## What you should do
State how many lines of the records contain the string "noOpt", and give no other information.

Dataset entries

(* ===== verification/ZSet.v ===== *)
(** * The sorted set of structure/zset/zset.go

    A [Float64Set] is a map from values to scores together with the skip list
    of the same elements.  Every method runs under the set's mutex, so each is
    one atomic function of the state; [None] is a nil dereference or an index
    out of range.  The methods that insert take the random draws that the skip
    list's [randomLevel] consumes and return those that are left. *)

From S2P Require Import Prelude GoFloat SkipList.

Record Float64Set := mkSet { dict : gmap string float64; zlist : float64List }.

Definition NewFloat64 : Float64Set := mkSet ∅ newFloat64List.

Definition noOpt : RangeOpt := mkOpt false false.

Definition Len (z : Float64Set) : Z := llength (zlist z).

Definition Add (z : Float64Set) (draws : list Z) (s : float64) (v : string)
    : option (bool * Float64Set * list Z) :=
  if isNaN s then Some (false, z, draws)
  else
    match dict z !! v with
    | Some oldScore =>
        if negb (feq s oldScore) then
          '(_, l, draws) ← UpdateScore (zlist z) draws oldScore v s;
          Some (false, mkSet (<[v := s]> (dict z)) l, draws)
        else Some (false, z, draws)
    | None =>
        '(_, l, draws) ← Insert (zlist z) draws s v;
        Some (true, mkSet (<[v := s]> (dict z)) l, draws)
    end.

Definition Remove (z : Float64Set) (v : string) : option (float64 * bool * Float64Set) :=
  match dict z !! v with
  | None => Some (f64_zero, false, z)
  | Some s =>
      let d := delete v (dict z) in
      '(_, l) ← Delete (zlist z) s v;
      Some (s, true, mkSet d l)
  end.

Definition IncrBy (z : Float64Set) (draws : list Z) (incr : float64) (v : string)
    : option (float64 * bool * Float64Set * list Z) :=
  if isNaN incr then
    match dict z !! v with
    | Some oldScore => Some (oldScore, true, z, draws)
    | None => Some (f64_zero, false, z, draws)
    end
  else
    match dict z !! v with
    | None =>
        '(_, l, draws) ← Insert (zlist z) draws incr v;
        Some (incr, false, mkSet (<[v := incr]> (dict z)) l, draws)
    | Some oldScore =>
        let newScore := f64_add oldScore incr in
        if isNaN newScore then Some (oldScore, true, z, draws)
        else
          '(_, l, draws) ← UpdateScore (zlist z) draws oldScore v newScore;
          Some (newScore, true, mkSet (<[v := newScore]> (dict z)) l, draws)
    end.

(** The score of an absent value is the zero value of the map's lookup. *)
Definition ScoreOf (z : Float64Set) (v : string) : float64 * bool :=
  match dict z !! v with Some s => (s, true) | None => (f64_zero, false) end.

Definition Contains (z : Float64Set) (v : string) : bool := (ScoreOf z v).2.

Definition RankOf (z : Float64Set) (v : string) : option Z :=
  match dict z !! v with
  | None => Some (-1)%Z
  | Some s => r ← Rank (zlist z) s v; Some (r - 1)%Z
  end.

Definition RevRank (z : Float64Set) (v : string) : option Z :=
  match dict z !! v with
  | None => Some (-1)%Z
  | Some s => r ← Rank (zlist z) s v; Some (llength (zlist z) - r)%Z
  end.

Definition CountWithOpt (z : Float64Set) (min max : float64) (opt : RangeOpt) : option Z :=
  let l := zlist z in
  first ← FirstInRange l min max opt;
  match first with
  | None => Some 0%Z
  | Some x =>
      n ← mem l !! x;
      firstRank ← Rank l (score n) (value n);
      let firstRank := (firstRank - 1)%Z in
      last ← LastInRange l min max opt;
      match last with
      | None => Some (llength l - firstRank)%Z
      | Some y =>
          m ← mem l !! y;
          lastRank ← Rank l (score m) (value m);
          let lastRank := (lastRank - 1)%Z in
          Some (lastRank - firstRank + 1)%Z
      end
  end.

Definition Count (z : Float64Set) (min max : float64) : option Z := CountWithOpt z min max noOpt.

Definition normalizeRankRange (length start stop : Z) : Z * Z * bool :=
  if (length =? 0)%Z then (0, 0, false)%Z
  else
    let start := if (start <? 0)%Z then int_add start length else start in
    let stop := if (stop <? 0)%Z then int_add stop length else stop in
    let start := if (start <? 0)%Z then 0%Z else start in
    if (length <=? start)%Z || (stop <? start)%Z then (0, 0, false)%Z
    else
      let stop := if (length <=? stop)%Z then int_sub length 1 else stop in
      (start, stop, true).

(** The loops that collect elements: from [x], by the [step] given (the forward
    pointer of level 0, or the back pointer), while [more] holds of the node
    and of the counter [start]. *)
Definition step_next (h : heap) (x : loc) : option (option loc) := loadNext h x 0.
Definition step_prev (h : heap) (x : loc) : option (option loc) := n ← h !! x; Some (prev n).

Fixpoint collect (fuel : nat) (step : heap → loc → option (option loc))
    (more : float64ListNode → Z → bool) (h : heap) (x : option loc) (start : Z)
    (res : list Float64Node) : option (list Float64Node) :=
  match fuel with
  | O => None
  | S fuel' =>
      match x with
      | None => Some res
      | Some y =>
          n ← h !! y;
          if more n start then
            nxt ← step h y;
            collect fuel' step more h nxt (start + 1) (res ++ [mkFNode (value n) (score n)])
          else Some res
      end
  end.

Definition RangeOf (z : Float64Set) (start stop : Z) : option (list Float64Node) :=
  let '(start, stop, ok) := normalizeRankRange (llength (zlist z)) start stop in
  if negb ok then Some []
  else
    x ← GetNodeByRank (zlist z) (int_add start 1);
    collect (budget (mem (zlist z))) step_next (λ _ i, i <=? stop)%Z (mem (zlist z)) x start [].

Definition RangeByScoreWithOpt (z : Float64Set) (min max : float64) (opt : RangeOpt)
    : option (list Float64Node) :=
  x ← FirstInRange (zlist z) min max opt;
  collect (budget (mem (zlist z))) step_next
    (λ n _, flt (score n) max || (negb (ExcludeMax opt) && feq (score n) max))
    (mem (zlist z)) x 0 [].

Definition RangeByScore (z : Float64Set) (min max : float64) : option (list Float64Node) :=
  RangeByScoreWithOpt z min max noOpt.

Definition RevRange (z : Float64Set) (start stop : Z) : option (list Float64Node) :=
  let '(start, stop, ok) := normalizeRankRange (llength (zlist z)) start stop in
  if negb ok then Some []
  else
    x ← GetNodeByRank (zlist z) (int_sub (llength (zlist z)) start);
    collect (budget (mem (zlist z))) step_prev (λ _ i, i <=? stop)%Z (mem (zlist z)) x start [].

Definition RevRangeByScoreWithOpt (z : Float64Set) (max min : float64) (opt : RangeOpt)
    : option (list Float64Node) :=
  x ← LastInRange (zlist z) min max opt;
  collect (budget (mem (zlist z))) step_prev
    (λ n _, fgt (score n) min || (negb (ExcludeMin opt) && feq (score n) min))
    (mem (zlist z)) x 0 [].

Definition RevRangeByScore (z : Float64Set) (max min : float64) : option (list Float64Node) :=
  RevRangeByScoreWithOpt z max min noOpt.

Definition RemoveRangeByRank (z : Float64Set) (start stop : Z)
    : option (list Float64Node * Float64Set) :=
  let start := if (start <? 0)%Z then int_add (llength (zlist z)) start else start in
  let stop := if (stop <? 0)%Z then int_add (llength (zlist z)) stop else stop in
  '(removed, l, d) ← DeleteRangeByRank (zlist z) (int_add start 1) (int_add stop 1) (dict z);
  Some (removed, mkSet d l).

Definition RemoveRangeByScoreWithOpt (z : Float64Set) (min max : float64) (opt : RangeOpt)
    : option (list Float64Node * Float64Set) :=
  '(removed, l, d) ← DeleteRangeByScore (zlist z) min max opt (dict z);
  Some (removed, mkSet d l).

Definition RemoveRangeByScore (z : Float64Set) (min max : float64)
    : option (list Float64Node * Float64Set) :=
  RemoveRangeByScoreWithOpt z min max noOpt.

(** ** Union and intersection *)

(** One iteration of the inner loop of [UnionFloat64]. *)
Definition union_node (scores : gmap string float64) (n : Float64Node) : gmap string float64 :=
  let s := match scores !! Value n with
           | Some previous => f64_add (Score n) previous
           | None => Score n
           end in
  <[Value n := s]> scores.

Fixpoint union_scores (zs : list Float64Set) (scores : gmap string float64)
    : option (gmap string float64) :=
  match zs with
  | [] => Some scores
  | z :: zs' =>
      nodes ← RangeOf z 0 (-1);
      union_scores zs' (foldl union_node scores nodes)
  end.

Fixpoint add_all (dest : Float64Set) (draws : list Z) (kvs : list (string * float64))
    : option (Float64Set * list Z) :=
  match kvs with
  | [] => Some (dest, draws)
  | (v, s) :: kvs' => '(_, dest, draws) ← Add dest draws s v; add_all dest draws kvs'
  end.

(** [order] is the order in which the iteration over the map of scores visits
    it, which Go leaves unspecified. *)
Definition UnionFloat64 (order : gmap string float64 → list (string * float64))
    (draws : list Z) (zs : list Float64Set) : option (Float64Set * list Z) :=
  scores ← union_scores zs ∅;
  add_all NewFloat64 draws (order scores).

(** The inner loop of [InterFloat64]: the sum, or [None] at the first set that
    lacks the value. *)
Fixpoint inter_score (zs : list Float64Set) (v : string) (s : float64) : option float64 :=
  match zs with
  | [] => Some s
  | z :: zs' =>
      let '(otherScore, exists_) := ScoreOf z v in
      if negb exists_ then None else inter_score zs' v (f64_add s otherScore)
  end.

Fixpoint inter_loop (zs : list Float64Set) (dest : Float64Set) (draws : list Z)
    (nodes : list Float64Node) : option (Float64Set * list Z) :=
  match nodes with
  | [] => Some (dest, draws)
  | n :: nodes' =>
      match inter_score zs (Value n) (Score n) with
      | Some s => '(_, dest, draws) ← Add dest draws s (Value n); inter_loop zs dest draws nodes'
      | None => inter_loop zs dest draws nodes'
      end
  end.

Definition InterFloat64 (draws : list Z) (zs : list Float64Set) : option (Float64Set * list Z) :=
  match zs with
  | [] => Some (NewFloat64, draws)
  | z :: zs' =>
      nodes ← RangeOf z 0 (-1);
      inter_loop zs' NewFloat64 draws nodes
  end.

## Response
5